◆ Your goal ◆
From the line with "last_n 100 (queued_rows (db w) r'" through the line with "intros i (x", repeat the entries verbatim, both end lines included, and add nothing.
*** Block opens ***
(* ===== verification/DurableProps.v ===== *)
(** * The offline queue across a restart, and its replay

    Every message put in the memory queue is also a row of [offline_queue]; the
    start of the server reads the rows back.  [synced] relates the two. *)

From S2P Require Import Prelude GoLib FixedWindow RateLimit Tiers Sql Queue Hub HubInv HubProps.
From S2P Require Import Store StoreInv World Auth Conversations Routing Protocol Messages Reactions.
From S2P Require Import E2E Push Middleware Admits Effects System.
From S2P Require Import Demo.

(** ** Reading the rows back *)

Definition rows_for (r : string) (l : list QueueRow) : list json :=
  q_data <$> filter (λ x, q_recipient x = r) l.

Section durable.
Context `{Env}.

(** The documents the database holds for a recipient, oldest first. *)
Definition queued_rows (d : DB) (r : string) : list json :=
  rows_for r (order_by (key_asc q_id) (offline_queue d)).

Definition texts (r : string) (q : OfflineQueue) : list json := data <$> buffer r q.

Definition depth (q : OfflineQueue) : nat := Z.to_nat (maxLen q).

Lemma texts_Enqueue t r d q r' :
  0 < maxLen q →
  texts r' (Enqueue t r d q) =
    if decide (r = r') then last_n (depth q) (texts r q ++ [d]) else texts r' q.
Proof.
  intros Hm. unfold texts. rewrite buffer_Enqueue by done. case_decide; [|done].
  by rewrite <-last_n_fmap, fmap_app.
Qed.

Lemma texts_short r q : Queue.wf q → (length (texts r q) ≤ depth q)%nat.
Proof.
  intros [Hm _ Hb]. unfold texts, depth, buffer. rewrite length_fmap.
  destruct (buffers q !! r) as [l|] eqn:Hl; simpl; [|lia]. apply Hb in Hl. lia.
Qed.

(** Cutting before or after more is appended is the same. *)
Lemma last_n_app_last {A} n (l k : list A) :
  (0 < n)%nat → last_n n (last_n n l ++ k) = last_n n (l ++ k).
Proof.
  intros Hn. induction k as [|x k IH] using rev_ind.
  { rewrite !app_nil_r. apply last_n_all. rewrite length_last_n. lia. }
  by rewrite !app_assoc, <-last_n_snoc, IH, last_n_snoc.
Qed.

Definition load_row (r : QueueRow) : M unit :=
  t ← now; modify (set_offlineQueue (Enqueue t (q_recipient r) (q_data r))).

Lemma load_rows l w :
  Queue.wf (offlineQueue w) →
  let w' := (for_each load_row l w).2 in
  Queue.wf (offlineQueue w') ∧ maxLen (offlineQueue w') = maxLen (offlineQueue w) ∧
  ∀ r, texts r (offlineQueue w') =
    last_n (depth (offlineQueue w)) (texts r (offlineQueue w) ++ rows_for r l).
Proof.
  revert w. induction l as [|x l IH]; intros w Hwf; cbv zeta.
  { split_and!; [done|done|]. intros r. unfold rows_for. simpl. rewrite app_nil_r, last_n_all; [done|].
    by apply texts_short. }
  simpl. rewrite run_bind. set (t := (now w).1).
  set (w1 := (load_row x w).2).
  assert (offlineQueue w1 = Enqueue t (q_recipient x) (q_data x) (offlineQueue w)) as Hq by done.
  assert (Queue.wf (offlineQueue w1)) as Hwf1 by (rewrite Hq; by apply wf_Enqueue).
  destruct (IH w1 Hwf1) as (Hwf' & Hm & Ht). split_and!; [done|by rewrite Hm|].
  intros r. rewrite Ht. unfold depth. rewrite Hq. simpl. fold (depth (offlineQueue w)).
  rewrite texts_Enqueue by apply Hwf. unfold rows_for. rewrite filter_cons.
  destruct (decide (q_recipient x = r)) as [Hr|Hr]; [|done].
  rewrite fmap_cons. subst r.
  rewrite last_n_app_last; [by rewrite <-app_assoc|]. unfold depth. pose proof (wf_maxLen _ Hwf). lia.
Qed.

(** ** Memory and database in step *)

Record synced (w : World) : Prop := {
  synced_wf : Queue.wf (offlineQueue w);
  synced_depth : maxLen (offlineQueue w) = 100;
  synced_ids : unique q_id (offline_queue (db w)) ∧
    Forall (λ r, q_id r ≤ queue_seq (db w)) (offline_queue (db w));
  synced_texts r : texts r (offlineQueue w) = last_n 100 (queued_rows (db w) r)
}.

(** The rest of the start: tiers and limits. *)
Definition settles : relation World := λ w w',
  offlineQueue w' = offlineQueue w ∧ db w' = db w ∧ (faults w = [] → faults w' = []) ∧
  hub w' = hub w ∧ spawned w' = spawned w ∧ clock w ≤ clock w'.

#[local] Instance settles_preorder : PreOrder settles.
Proof.
  split; [done|]. intros x y z (? & ? & ? & ? & ? & ?) (? & ? & ? & ? & ? & ?). unfold settles.
  split_and!; congruence || lia || auto.
Qed.

Lemma settles_now : within settles now.
Proof. intros w. split_and!; simpl; done || lia. Qed.

Lemma settles_query {A} (q : DB → Result A) : within settles (query q).
Proof. intros w. rewrite run_query. split_and!; try done. simpl. by intros ->. Qed.

Lemma settles_set_tier u t : within settles (set_tier u t).
Proof. intros w. split_and!; simpl; done || lia. Qed.
#[local] Hint Resolve settles_now settles_query settles_set_tier : within.

Lemma settles_loadTiers : within settles loadTiersFromDB.
Proof.
  unfold loadTiersFromDB. walk. apply within_for_each; [exact _|]. intros row. unfold load_tier.
  cbv zeta. walk.
Qed.

Lemma start_loads limit t ts d stored :
  ∃ w0, offlineQueue w0 = newOfflineQueue 100 (7 * 24 * Hour) ∧ db w0 = d ∧
    faults w0 = [] ∧ hub w0 = newHub ∧ spawned w0 = [] ∧ t ≤ clock w0 ∧
    (start limit (boot_world t ts [] d stored)).2
      = (for_each load_row (order_by (key_asc q_id) (offline_queue d)) w0).2.
Proof.
  unfold start. rewrite !run_bind. set (w1 := (initAuthRateLimit _ _).2).
  destruct (settles_loadTiers w1) as (Hq & Hd & Hf & Hh & Hs & Ht).
  set (w2 := (loadTiersFromDB w1).2) in *.
  exists (stepped w2). assert (faults w2 = []) as Hf2 by by apply Hf.
  split_and!; [done|done|simpl; by rewrite Hf2|exact Hh|exact Hs|exact Ht|].
  unfold loadQueueFromDB. rewrite run_bind, run_query.
  assert (failing w2 = false) as -> by (unfold failing; by rewrite Hf2). cbn [fst snd].
  by rewrite Hd.
Qed.

Lemma start_synced limit t ts d stored :
  unique q_id (offline_queue d) → Forall (λ r, q_id r ≤ queue_seq d) (offline_queue d) →
  synced (start limit (boot_world t ts [] d stored)).2.
Proof.
  intros Hu Hs.
  destruct (start_loads limit t ts d stored) as (w0 & Hq & Hd & _ & _ & _ & _ & ->).
  assert (Queue.wf (offlineQueue w0)) as Hwf by (rewrite Hq; apply wf_new).
  destruct (load_rows (order_by (key_asc q_id) (offline_queue d)) w0 Hwf) as (Hwf' & Hm & Ht).
  assert (db (for_each load_row (order_by (key_asc q_id) (offline_queue d)) w0).2 = d) as Hd'.
  { rewrite <-Hd. apply (within_for_each same_db). intros x. done. }
  split; [done|by rewrite Hm, Hq|by rewrite Hd'|].
  intros r. rewrite Ht, Hd'. unfold depth, queued_rows. rewrite Hq. simpl. done.
Qed.

(** A row with a fresh number comes last. *)
Lemma queued_rows_insert r d t db0 db1 r' :
  unique q_id (offline_queue db0) → Forall (λ x, q_id x ≤ queue_seq db0) (offline_queue db0) →
  insert_queued r d t db0 = Ok db1 →
  queued_rows db1 r' = queued_rows db0 r' ++ (if decide (r = r') then [d] else []).
Proof.
  intros Hu Hs [= <-]. unfold queued_rows, rows_for. simpl.
  rewrite order_by_snoc; [|exact _..| |].
  - rewrite filter_app, fmap_app, filter_cons. simpl. by case_decide.
  - intros y z Hy Hz Hyz Hzy. unfold key_asc in *.
    apply (unique_inj q_id (offline_queue db0)); [done..|lia].
  - intros y Hy. rewrite Forall_forall in Hs. specialize (Hs y Hy). unfold key_asc. simpl. lia.
Qed.

(** Putting a message keeps memory and database in step, if the insert works. *)
Lemma queue_message_synced r d w :
  faults w = [] → synced w →
  let w' := (queue_message r d w).2 in
  synced w' ∧ faults w' = [] ∧
  texts r (offlineQueue w') = last_n 100 (texts r (offlineQueue w) ++ [d]).
Proof.
  intros Hf [Hwf Hm [Hu Hs] Ht]. unfold queue_message, persistQueue. rewrite !run_bind. cbv zeta.
  set (t := (now w).1). set (w1 := (now w).2).
  set (w2 := (modify (set_offlineQueue (Enqueue t r d)) w1).2). rewrite run_exec.
  set (w3 := (now w2).2). set (t' := (now w2).1).
  assert (failing w3 = false) as -> by (unfold failing; simpl; by rewrite Hf).
  destruct (insert_queued r d (t' / Second * Second) (db w3)) as [d1|e] eqn:Hi; [|done].
  assert (offlineQueue w3 = Enqueue t r d (offlineQueue w)) as Hq by done.
  assert (∀ r', texts r' (Enqueue t r d (offlineQueue w)) =
    last_n 100 (queued_rows (db w) r' ++ (if decide (r = r') then [d] else []))) as Htexts.
  { intros r'. rewrite texts_Enqueue by apply Hwf. unfold depth. rewrite Hm, !Ht.
    case_decide; [subst; by rewrite last_n_app_last by (simpl; lia)|by rewrite app_nil_r]. }
  split_and!.
  - split; simpl; [by apply wf_Enqueue|done| |].
    + simpl in Hi. injection Hi as <-. simpl. split.
      * unfold unique. rewrite fmap_app. apply NoDup_app. split_and!; [done| |apply NoDup_singleton].
        intros i (x & -> & Hx)%list_elem_of_fmap Hin%list_elem_of_singleton.
        rewrite Forall_forall in Hs. specialize (Hs x Hx). simpl in Hin. lia.
      * apply Forall_app. split; [|repeat constructor; simpl; lia].
        eapply Forall_impl; [exact Hs|]. simpl. intros. lia.
    + intros r'. rewrite Htexts. by rewrite (queued_rows_insert r d _ _ _ r' Hu Hs Hi).
  - simpl. by rewrite Hf.
  - simpl. rewrite texts_Enqueue, decide_True by (done || apply Hwf). unfold depth. by rewrite Hm.
Qed.

(** A server started on the database has the same documents in memory. *)
Lemma restart_texts limit t ts w stored :
  synced w →
  let w' := (start limit (boot_world t ts [] (db w) stored)).2 in
  synced w' ∧ ∀ r, texts r (offlineQueue w') = texts r (offlineQueue w).
Proof.
  intros Hs. cbv zeta. destruct (synced_ids _ Hs) as [Hu Hseq].
  pose proof (start_synced limit t ts (db w) stored Hu Hseq) as Hs'. split; [done|]. intros r.
  rewrite (synced_texts _ Hs'), (synced_texts _ Hs).
  destruct (start_loads limit t ts (db w) stored) as (w0 & _ & Hd & _ & _ & _ & _ & ->).
  assert (db (for_each load_row (order_by (key_asc q_id) (offline_queue (db w))) w0).2 = db w0)
    as -> by (apply (within_for_each same_db); intros x; done). by rewrite Hd.
Qed.

Lemma last_queued r d w w' :
  texts r (offlineQueue w') = last_n 100 (texts r (offlineQueue w) ++ [d]) →
  last (texts r (offlineQueue w')) = Some d.
Proof.
  intros ->. unfold last_n. rewrite drop_app_le, last_snoc; [done|]. rewrite length_app. simpl. lia.
Qed.

(** A message that is queued for an absent recipient survives a
    restart.  When memory and database are in step and the insert does not fail,
    the recipient's queue ends with the message, a server started on the
    database afterwards holds the same documents for every recipient in the same
    order, and its memory and database are in step again. *)
Theorem queued_message_survives_restart r d w limit t ts stored :
  faults w = [] → synced w →
  let w1 := (queue_message r d w).2 in
  let w2 := (start limit (boot_world t ts [] (db w1) stored)).2 in
  last (texts r (offlineQueue w1)) = Some d ∧
  (∀ r', texts r' (offlineQueue w2) = texts r' (offlineQueue w1)) ∧
  synced w1 ∧ synced w2.
Proof.
  intros Hf Hs. cbv zeta. destruct (queue_message_synced r d w Hf Hs) as (Hs1 & Hf1 & Ht1).
  destruct (restart_texts limit t ts _ stored Hs1) as [Hs2 Ht2].
  split_and!; [by eapply last_queued|done..].
Qed.

(** ** Replay *)

(** The live connection's channel takes the replayable documents from the front
    until it is full. *)
Lemma replay_loop_fills conn l w c :
  heap (hub w) !! conn = Some c → closed c = false → send_closed c = false →
  let w' := (replay_loop conn l w).2 in
  db w' = db w ∧ offlineQueue w' = offlineQueue w ∧
  heap (hub w') !! conn = Some (set_send
    (send c ++ take (send_capacity - length (send c)) (filter (λ d, replayable d = true) l)) c).
Proof.
  revert w c. induction l as [|d l IH]; intros w c Hc Hcl Hsc; cbv zeta; simpl.
  { split_and!; [done..|]. rewrite Hc, filter_nil, take_nil, app_nil_r. by destruct c. }
  rewrite filter_cons. destruct (replayable d) eqn:Hd; simpl; [|by apply IH].
  rewrite run_bind. unfold SafeSendTo, safe_send, SafeSend, IsClosed.
  rewrite Hc, Hcl, Hsc. case_decide as Hlen; simpl.
  - set (c' := set_send (send c ++ [d]) c). set (w1 := set_hub _ w).
    destruct (IH w1 c') as (Hdb & Hq & Hh); [simpl; apply lookup_insert_eq|done..|].
    split_and!; [done..|]. rewrite Hh. simpl. rewrite length_app. simpl. f_equal. unfold set_send. simpl.
    f_equal. rewrite <-app_assoc. f_equal.
    replace (send_capacity - length (send c))%nat with (S (send_capacity - (length (send c) + 1)))
      by lia. done.
  - split_and!; [done..|]. rewrite lookup_insert_eq.
    replace (send_capacity - length (send c))%nat with O by lia. rewrite take_0, app_nil_r.
    by destruct c.
Qed.

Lemma run_drain i w :
  drain_queue i w =
    let dr := Drain (now w).1 i (offlineQueue w) in
    (dr.1, set_offlineQueue (λ _, dr.2) (now w).2).
Proof.
  unfold drain_queue. rewrite run_bind. unfold state.
  by rewrite (surjective_pairing (Drain _ _ _)).
Qed.

Lemma replay_fills conn i w c :
  heap (hub w) !! conn = Some c → closed c = false → send_closed c = false → faults w = [] →
  let t := (now w).1 in
  let unexpired := data <$> filter (λ m, ¬ expired t (offlineQueue w) m) (buffer i (offlineQueue w)) in
  let w' := (replayOfflineMessages conn i w).2 in
  buffer i (offlineQueue w') = [] ∧
  (unexpired ≠ [] → i ∉ q_recipient <$> offline_queue (db w')) ∧
  heap (hub w') !! conn = Some (set_send
    (send c ++ take (send_capacity - length (send c))
                 (filter (λ d, replayable d = true) unexpired)) c).
Proof.
  intros Hc Hcl Hsc Hf. cbv zeta. unfold replayOfflineMessages. rewrite run_bind, run_drain.
  set (t := (now w).1). cbn [fst snd]. rewrite Drain_result.
  set (l := data <$> filter _ _). set (w1 := set_offlineQueue _ _).
  assert (buffer i (offlineQueue w1) = []) as Hb
    by (subst w1; simpl; by rewrite buffer_Drain, decide_True).
  destruct l as [|d l'] eqn:Hl.
  { split_and!; [done|done|]. rewrite filter_nil, take_nil, app_nil_r. simpl. rewrite Hc.
    by destruct c. }
  rewrite run_bind. unfold deleteQueueMessages. rewrite run_bind, run_exec.
  assert (failing w1 = false) as -> by (unfold failing; simpl; by rewrite Hf).
  unfold delete_queued. set (w2 := set_db _ (stepped w1)).
  unfold mret, St_ret. cbn [fst snd].
  destruct (replay_loop_fills conn (d :: l') w2 c) as (Hdb & Hq & Hh); [done..|].
  split_and!.
  - rewrite Hq. exact Hb.
  - intros _. rewrite Hdb. simpl. intros (x & Hx & Hin)%list_elem_of_fmap.
    by apply list_elem_of_filter in Hin as [? _].
  - exact Hh.
Qed.

End durable.

#[local] Existing Instance demo_env.

(** A server started on the small database, with a message queued for the agent
    and the agent connected to an empty channel. *)
Definition demo_started : World := (start "30" demo_world).2.

Definition demo_text (content : string) : json :=
  JObj [("type", JStr "message"); ("data", JObj [("content", JStr content)])].

Lemma demo_started_synced : synced demo_started.
Proof.
  apply start_synced; [exact (NoDup_nil_2)|exact (Forall_nil_2 _)].
Qed.

Lemma queued_message_survives_restart_witness :
  faults demo_started = [] ∧ synced demo_started ∧
  let w1 := (queue_message "a1" (demo_text "hi") demo_started).2 in
  let w2 := (start "30" (boot_world 5 [] [] (db w1) ∅)).2 in
  last (texts "a1" (offlineQueue w1)) = Some (demo_text "hi") ∧
  (∀ r', texts r' (offlineQueue w2) = texts r' (offlineQueue w1)) ∧
  synced w1 ∧ synced w2.
Proof.
  assert (faults demo_started = []) as Hf by (vm_compute; reflexivity).
  split; [exact Hf|]. split; [exact demo_started_synced|].
  exact (queued_message_survives_restart "a1" (demo_text "hi") demo_started "30" 5 [] ∅
    Hf demo_started_synced).
Defined.

Definition demo_socket : Connection := newConnection Agent "a1" EmptyString 0 "v1".

Definition demo_connected : World :=
  let w := (queue_message "a1" (demo_text "hi") demo_started).2 in
  set_hub (λ h, (alloc demo_socket h).2) w.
*** Block closes ***
◆ Task answer ◆
    last_n 100 (queued_rows (db w) r' ++ (if decide (r = r') then [d] else []))) as Htexts.
  { intros r'. rewrite texts_Enqueue by apply Hwf. unfold depth. rewrite Hm, !Ht.
    case_decide; [subst; by rewrite last_n_app_last by (simpl; lia)|by rewrite app_nil_r]. }
  split_and!.
  - split; simpl; [by apply wf_Enqueue|done| |].
    + simpl in Hi. injection Hi as <-. simpl. split.
      * unfold unique. rewrite fmap_app. apply NoDup_app. split_and!; [done| |apply NoDup_singleton].
        intros i (x & -> & Hx)%list_elem_of_fmap Hin%list_elem_of_singleton.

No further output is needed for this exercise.